(** Where two functions in sequence are interrupted. *)
Lemma run_for_cases {A B} inputs j n (p : prog W I A) (q : A -> prog W I B) w p' n' w' :
  run_for inputs j n (p ≫= q) w = (p', n', w') -> suspended p' ->
  (exists p1, run_for inputs j n p w = (p1, n', w') /\ suspended p1) \/
  (exists a n1 w1 i, run inputs n p w = (Ok a, n1, w1) /\
     run_for inputs i n1 (q a) w1 = (p', n', w')).
Proof.
  revert n p w. induction j as [|j IH]; intros n p w.
  - rewrite !run_for_0. intros [= <- <- <-]. destruct p as [[a|e|]|B' f k|k]; cbn; try done.
    + intros _. right. exists a, n, w, 0. by rewrite run_for_0.
    + intros _. left. by eexists.
    + intros _. left. by eexists.
  - destruct p as [[a|e|]|B' f k|k]; cbn [run].
    + intros Hr _. right. by exists a, n, w, (S j).
    + by intros [= <- _ _].
    + by intros [= <- _ _].
    + cbn. destruct (f (inputs n) w) as [w1 b]. apply IH.
    + apply IH.
Qed.

(** One atom is interrupted before it, if at all. *)
Lemma run_for_atom {B} inputs j n (f : I -> W -> W * B) w p' n' w' :
  run_for inputs j n (atom f) w = (p', n', w') -> suspended p' -> n' = n /\ w' = w.
Proof.
  destruct j as [|j]; cbn; [by intros [= <- <- <-]|].
  destruct (f (inputs n) w) as [w1 b]. destruct j; by intros [= <- _ _].
Qed.

Lemma run_for_await inputs j n w p' n' w' :
  run_for inputs j n (await : prog W I unit) w = (p', n', w') -> suspended p' -> n' = n /\ w' = w.
Proof. destruct j as [|[|j]]; cbn; [by intros [= <- <- <-]|by intros [= <- _ _]..]. Qed.

End interrupted.

(** ** Programs on a part of a larger state *)

Section zoom.
Context {W I W' I' : Type} (get : W' -> W) (put : W -> W' -> W') (input : I' -> I).

Fixpoint zoom {A} (p : prog W I A) : prog W' I' A :=
  match p with
  | Done r => Done r
  | Atom f k =>
      Atom (fun i w => let '(x, b) := f (input i) (get w) in (put x w, b)) (fun b => zoom (k b))
  | Await k => Await (zoom k)
  end.

Context (get_put : forall x w, get (put x w) = x).
Context (put_put : forall x y w, put x (put y w) = put x w).
Context (put_get : forall w, put (get w) w = w).

Lemma run_zoom {A} inputs n (p : prog W I A) w :
  run inputs n (zoom p) w =
  let '(r, n', x) := run (fun k => input (inputs k)) n p (get w) in (r, n', put x w).
Proof using get_put put_put put_get.
  revert n w. induction p as [r|B f k IH|k IH]; intros n w; cbn.
  - by rewrite put_get.
  - destruct (f (input (inputs n)) (get w)) as [x b]. rewrite IH, get_put.
    destruct (run _ (S n) (k b) x) as [[r n'] y]. by rewrite put_put.
  - apply IH.
Qed.

End zoom.

(** ** Rely-guarantee *)

Section wp.
Context {W I : Type} (Inv : W -> Prop) (G : W -> W -> Prop).

(** [w] is a state the code knows about: the current one is [G]-reachable from
    it. The postcondition speaks of such a state too. *)
Fixpoint wp {A} (p : prog W I A) (Q : Result A -> W -> Prop) (w : W) : Prop :=
  match p with
  | Done r => Q r w
  | Await k => wp k Q w
  | Atom f k => forall i w', G w w' -> Inv w' ->
      Inv (f i w').1 /\ G w' (f i w').1 /\ wp (k (f i w').2) Q (f i w').1
  end.

Definition stable (P : W -> Prop) : Prop := forall w w', G w w' -> P w -> P w'.

(** The code keeps the invariant, whatever it returns. *)
Definition safe {A} (p : prog W I A) (w : W) : Prop := wp p (fun _ _ => True) w.

Context `{!PreOrder G}.

Lemma wp_mono {A} (p : prog W I A) (Q Q' : Result A -> W -> Prop) w :
  (forall r w', Q r w' -> Q' r w') -> wp p Q w -> wp p Q' w.
Proof.
  intros HQ. revert w. induction p as [r|B f k IH|k IH]; intros w; cbn; [auto| |auto].
  intros Hp i w' HG HI. destruct (Hp i w' HG HI) as (? & ? & ?). auto.
Qed.

Lemma wp_stable {A} (p : prog W I A) (Q : Result A -> W -> Prop) w w' :
  (forall r, stable (Q r)) -> G w w' -> wp p Q w -> wp p Q w'.
Proof.
  intros HQ. revert w w'. induction p as [r|B f k IH|k IH]; intros w w' HG; cbn.
  - by apply HQ.
  - intros Hp i w'' HG' HI. apply Hp; [|done]. by etrans.
  - by apply IH.
Qed.

Lemma safe_stable {A} (p : prog W I A) w w' : G w w' -> safe p w -> safe p w'.
Proof. intros HG. apply wp_stable; [by intros|done]. Qed.

Lemma wp_bind {A B} (p : prog W I A) (q : A -> prog W I B) Q w :
  wp p (fun r w' => match r with
                    | Ok a => wp (q a) Q w'
                    | Err e => Q (Err e) w'
                    | Panic => Q Panic w'
                    end) w ->
  wp (p ≫= q) Q w.
Proof.
  change (p ≫= q) with (prog_bind p q). revert w.
  induction p as [[a|e|]|B' f k IH|k IH]; intros w; cbn; [done..| |auto].
  intros Hp i w' HG HI. destruct (Hp i w' HG HI) as (? & ? & ?). auto.
Qed.

(** Sequencing, for code whose result is not constrained. *)
Lemma safe_bind {A B} (p : prog W I A) (q : A -> prog W I B) (Q : A -> W -> Prop) w :
  wp p (fun r w' => match r with Ok a => Q a w' | _ => True end) w ->
  (forall a w', Q a w' -> safe (q a) w') ->
  safe (p ≫= q) w.
Proof.
  intros Hp Hq. apply wp_bind. eapply wp_mono; [|exact Hp].
  intros [a|e|] w' H; cbn; [by apply Hq|done..].
Qed.

Lemma safe_bind_any {A B} (p : prog W I A) (q : A -> prog W I B) w :
  safe p w -> (forall a w', safe (q a) w') -> safe (p ≫= q) w.
Proof.
  intros Hp Hq. eapply (safe_bind _ _ (fun _ _ => True)); [|auto].
  eapply wp_mono; [|exact Hp]. by intros [].
Qed.

(** What holds of the state the code knows holds of every later one. *)
Lemma wp_frame {A} (p : prog W I A) (P : W -> Prop) Q w :
  stable P -> P w -> wp p Q w -> wp p (fun r w' => Q r w' /\ P w') w.
Proof.
  intros HP. revert w. induction p as [r|B f k IH|k IH]; intros w Hw; cbn; [done| |auto].
  intros Hp i w' HG HI. destruct (Hp i w' HG HI) as (? & HG' & ?). split_and!; [done..|].
  apply IH; [|done]. eapply HP; [exact HG'|]. by eapply HP.
Qed.

(** Sequencing: what was known before is known after. *)
Lemma safe_seq {A B} (p : prog W I A) (q : A -> prog W I B) w :
  safe p w -> (forall a, safe (q a) w) -> safe (p ≫= q) w.
Proof.
  intros Hp Hq. apply (safe_bind _ _ (fun _ w' => G w w')).
  - eapply wp_mono; [|apply (wp_frame p (G w)); [by intros ? ? ?; etrans| |exact Hp]]; [|done].
    by intros [] w' [_ ?].
  - intros a w' HG. by eapply safe_stable.
Qed.

Lemma safe_writes (f : W -> W) w :
  (forall w', G w w' -> Inv w' -> Inv (f w') /\ G w' (f w')) -> safe (writes f : prog W I unit) w.
Proof. intros H i w' HG HI. destruct (H w' HG HI). by split_and!. Qed.

Lemma safe_reads {B} (f : W -> B) w : safe (reads f : prog W I B) w.
Proof. intros i w' HG HI. cbn. by split_and!. Qed.

Lemma safe_asks {B} (f : I -> B) w : safe (asks f : prog W I B) w.
Proof. intros i w' HG HI. cbn. by split_and!. Qed.

(** Reading the state, and what the value tells. *)
Lemma safe_read_bind {B C} (f : W -> B) (q : B -> prog W I C) w :
  (forall w', G w w' -> Inv w' -> safe (q (f w')) w') -> safe (reads f ≫= q) w.
Proof. intros H i w' HG HI. cbn. split_and!; [done..|]. by apply H. Qed.

Lemma safe_atom_bind {B C} (f : I -> W -> W * B) (q : B -> prog W I C) w :
  (forall i w', G w w' -> Inv w' ->
     Inv (f i w').1 /\ G w' (f i w').1 /\ safe (q (f i w').2) (f i w').1) ->
  safe (atom f ≫= q) w.
Proof. intros H i w' HG HI. cbn. by apply H. Qed.

Lemma safe_lift {A B} (r : Result A) (q : A -> prog W I B) w :
  (forall a, r = Ok a -> safe (q a) w) -> safe (lift r ≫= q) w.
Proof. intros Hq. destruct r as [a|e|]; [by apply Hq|by unfold safe; cbn..]. Qed.

Lemma wp_reads {B} (f : W -> B) Q w :
  (forall w', G w w' -> Inv w' -> Q (Ok (f w')) w') -> wp (@reads W I B f) Q w.
Proof. intros H i w' HG HI. cbn. split; [done|]. split; [done|]. by apply H. Qed.

Lemma wp_asks {B} (f : I -> B) Q w :
  (forall i w', G w w' -> Inv w' -> Q (Ok (f i)) w') -> wp (@asks W I B f) Q w.
Proof. intros H i w' HG HI. cbn. split; [done|]. split; [done|]. by apply H. Qed.

Lemma wp_writes (f : W -> W) Q w :
  (forall w', G w w' -> Inv w' -> Inv (f w') /\ G w' (f w') /\ Q (Ok tt) (f w')) ->
  wp (@writes W I f) Q w.
Proof. intros H i w' HG HI. cbn. by apply H. Qed.

Lemma wp_atom {B} (f : I -> W -> W * B) Q w :
  (forall i w', G w w' -> Inv w' ->
     Inv (f i w').1 /\ G w' (f i w').1 /\ Q (Ok (f i w').2) (f i w').1) ->
  wp (atom f) Q w.
Proof. intros H i w' HG HI. cbn. by apply H. Qed.
Definition send_message (p : WirePrefix) (r : WireRecipient) (message : SignalingMessage)
    : Layer unit :=
  plaintext ← lift (lib_err Other (signaling_to_string message));
  c ← match p with
      | Wire.Handshake =>
          key ← lift (ok_or (handshake_key properties) (Signaling "handshake key is required"));
          iv ← asks in_random;
          lift (handshake_encrypt key iv plaintext)
      | Wire.Encrypted =>
          res ← atom (fun i w =>
            (w, match relying_key w with
                | None => Err (Signaling "relying party public key not found")
                | Some k => peer_encrypt (prop_decryption_key properties) (in_random i) plaintext k
                end));
          lift res
      end;
  publish (compose_frame p r c).

Definition send_repeating (p : WirePrefix) (r : WireRecipient) (message : SignalingMessage)
    : Layer unit :=
  stop_repeating;;
  send_message p r message;;
  task ← spawn_task (Resend p r message);
  writes (with_handshake_task (Some task)).

(** The bodies of the spawned tasks: the first suspension is the wait for the
    first poll. The resend task waits for the first tick, which is immediate, then
    for one tick per round. *)
Definition deadline_body : Layer unit :=
  await;;
  await;;
  s ← reads state;
  if decide (s = Encrypted) then mret tt else set_state Error.

Definition resend_round (p : WirePrefix) (r : WireRecipient) (m : SignalingMessage) : Layer unit :=
  await;;
  attempt (send_message p r m);;
  mret tt.

Definition task_thread (n : nat) (kind : TaskKind) : Thread Inner Input :=
  match kind with
  | Resend p r m => mkThread (await;; await) (Some (resend_round p r m)) (Some n)
  | Deadline => mkThread deadline_body None (Some n)
  end.

(** ** Receiving *)

(** [store_relying_key]: whether the key was stored. *)
Definition store_relying_key (key : EncryptionKey) : Layer bool :=
  atom (fun _ w =>
    match relying_key w with
    | Some _ => (w, false)
    | None => (with_relying_key (Some key) w, true)
    end).

Definition store_peer_capabilities (c : PeerCapabilities) : Layer unit :=
  writes (fun w =>
    match peer_capabilities w with Some _ => w | None => with_peer_capabilities (Some c) w end).

(** The plaintext of a frame. *)
Definition open_frame (frame : WireFrame) : Layer string :=
  match prefix frame with
  | Wire.Handshake =>
      key ← lift (ok_or (handshake_key properties) (Signaling "handshake key is required"));
      lift (handshake_decrypt key (ciphertext frame))
  | Wire.Encrypted =>
      r ← reads (fun w =>
        peer_decrypt (prop_decryption_key properties) (ciphertext frame) (relying_key w));
      lift r
  end.

(** The arms of the match of [handle_receive]. *)
Definition receive_flash : Layer unit :=
  set_state Handshake;;
  start_handshake_deadline;;
  m ← pubkey_message;
  send_repeating Wire.Handshake Client m.
Lemma client_ticks_at k w :
  client_at k w ->
  let w' := tick client inputs w in
  client_at k w' /\
  match k with
  | 0 | 1 => exists f, last (published w') = Some f /\ frame_of 0 f
  | 2 | 3 => exists f, last (published w') = Some f /\ frame_of 2 f
  | _ => w' = w
  end.
Proof.
  intros HC. assert (HC' := HC). destruct HC' as [Hs Hkey Hpeer Hdata Hfr Htask]. cbn zeta.
  assert (forall j, (j = 0 /\ (k = 0 \/ k = 1)) \/ (j = 2 /\ (k = 2 \/ k = 3)) -> repeats clock_ok host client j w ->
    client_at k (tick client inputs w) /\
    exists f, last (published (tick client inputs w)) = Some f /\ frame_of j f) as Hrep.
  { intros j Hjk Hj. destruct (tick_repeats j w Hj) as (f & [= V1 V2 V3 V4 V5] & Hre & Hf).
    { intros Hj2. rewrite Hkey. destruct Hjk as [[-> _]|[-> [-> | ->]]]; [lia|done..]. }
    assert (speaker j = client) as Es by (destruct Hjk as [[-> _]|[-> _]]; done). rewrite Es in *.
    split; [|exists f; by rewrite V5, last_snoc].
    split; rewrite ?V1, ?V2, ?V3, ?V4, ?V5; try done.
    - apply (frames_by_snoc clock_ok host client true k _ j); try done;
        destruct Hjk as [[-> ?]|[-> ?]]; [lia|lia|done|done].
    - unfold repeats in *. rewrite Hre. exact Htask. }
  destruct k as [|[|[|[|k]]]]; cbn in Htask;
    try (rewrite (tick_idle client w Htask); done); apply Hrep; auto.
Qed.

End ends.
(* ===== verification/SessionMessage.v ===== *)
(** * Session and negotiation messages ([transport/message/mod.rs])

    The messages of the encrypted session, those that set up the transport, and
    the codecs that serde derives for them. *)
From S2P Require Import Prelude RustStr Errors Json Message.
Local Open Scope string_scope.
Local Open Scope list_scope.

Record TransportNegotiationMessage : Type := mkTransportNegotiationMessage {
  message_type : string;
  negotiation_payload : string;
}.

#[export] Instance TransportNegotiationMessage_eq_dec : EqDecision TransportNegotiationMessage.
Proof. solve_decision. Defined.

Inductive SessionMessage : Type :=
| Request (message_id : string) (payload : Value)
| Response (message_id : string) (payload : Value)
| Ack (message_id : string)
| Failed (message_id : string)
| Close
| Unknown.

(** [SessionMessage::reply] *)
Definition reply (message_id : string) (outcome : Result Value) : Res OpenLvError SessionMessage :=
  match outcome with
  | Ok payload => Ok (Response message_id payload)
  | Err _ => Ok (Failed message_id)
  | Panic => Panic
  end.

(** [serde_json]'s text codec and [to_value]/[from_value] on the derived
    [Serialize] and [Deserialize] of both types. *)
Class SessionCodec : Type := {
  session_to_string : SessionMessage -> LibResult string;
  session_from_str : string -> LibResult SessionMessage;
  session_to_value : SessionMessage -> LibResult Value;
  session_from_value : Value -> LibResult SessionMessage;
  negotiation_to_value : TransportNegotiationMessage -> LibResult Value;
  negotiation_from_value : Value -> LibResult TransportNegotiationMessage;
}.

(** The messages that survive a trip through JSON text, as in [Message.json_safe]. *)
Definition session_safe (m : SessionMessage) : bool :=
  match m with
  | Request _ v | Response _ v => json_safe 100 v
  | Ack _ | Failed _ | Close => true
  | Unknown => false
  end.

(** The formats that the attributes ask for: [tag = "type"], the renamed variants
    and fields, both fields of a negotiation message required and strings, other
    fields ignored. An object's keys are in the order of [BTreeMap]. *)
Class SessionCodecLaws `{SessionCodec} : Prop := {
  request_to_value id payload :
    session_to_value (Request id payload)
    = inl (Object [("messageId", Str id); ("payload", payload); ("type", Str "request")]);
  close_to_value : session_to_value Close = inl (Object [("type", Str "close")]);
  session_from_to_value m v :
    session_to_value m = inl v -> m <> Unknown -> session_from_value v = inl m;
  session_to_string_utf8 m s : session_to_string m = inl s -> utf8_valid (as_bytes s) = true;
  session_from_to_string m s :
    session_safe m = true -> session_to_string m = inl s -> session_from_str s = inl m;
  negotiation_to_value_format n :
    negotiation_to_value n
    = inl (Object [("payload", Str (negotiation_payload n)); ("type", Str (message_type n))]);
  negotiation_from_value_iff v n :
    negotiation_from_value v = inl n <->
    exists m, v = Object m /\ map_get "type" m = Some (Str (message_type n)) /\
              map_get "payload" m = Some (Str (negotiation_payload n));
}.

Section laws.
Context `{SessionCodecLaws}.

(** A negotiation message wrapped in a request is not one itself. *)
Lemma wrapped_not_negotiation id v n' n :
  negotiation_to_value n = inl v ->
  negotiation_from_value (Object [("messageId", Str id); ("payload", v); ("type", Str "request")])
    <> inl n'.
Proof.
  intros Hv Hn. apply negotiation_from_value_iff in Hn as (m & [= <-] & _ & Hp).
  cbn in Hp. rewrite negotiation_to_value_format in Hv. injection Hv as <-. discriminate Hp.
Qed.

Lemma negotiation_from_to_value n v :
  negotiation_to_value n = inl v -> negotiation_from_value v = inl n.
Proof.
  rewrite negotiation_to_value_format. intros [= <-]. apply negotiation_from_value_iff.
  eexists. split; [done|]. done.
Qed.

Lemma close_not_negotiation v n :
  session_to_value Close = inl v -> negotiation_from_value v <> inl n.
Proof.
  rewrite close_to_value. intros [= <-] Hn.
  apply negotiation_from_value_iff in Hn as (m & [= <-] & _ & Hp). discriminate Hp.
Qed.

End laws.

> **WHAT YOU NEED TO DO**
Which lines in the data above hold the word "bool"? Return each of them.

> **RESULT FOR THIS EXERCISE**
Definition store_relying_key (key : EncryptionKey) : Layer bool :=
Definition session_safe (m : SessionMessage) : bool :=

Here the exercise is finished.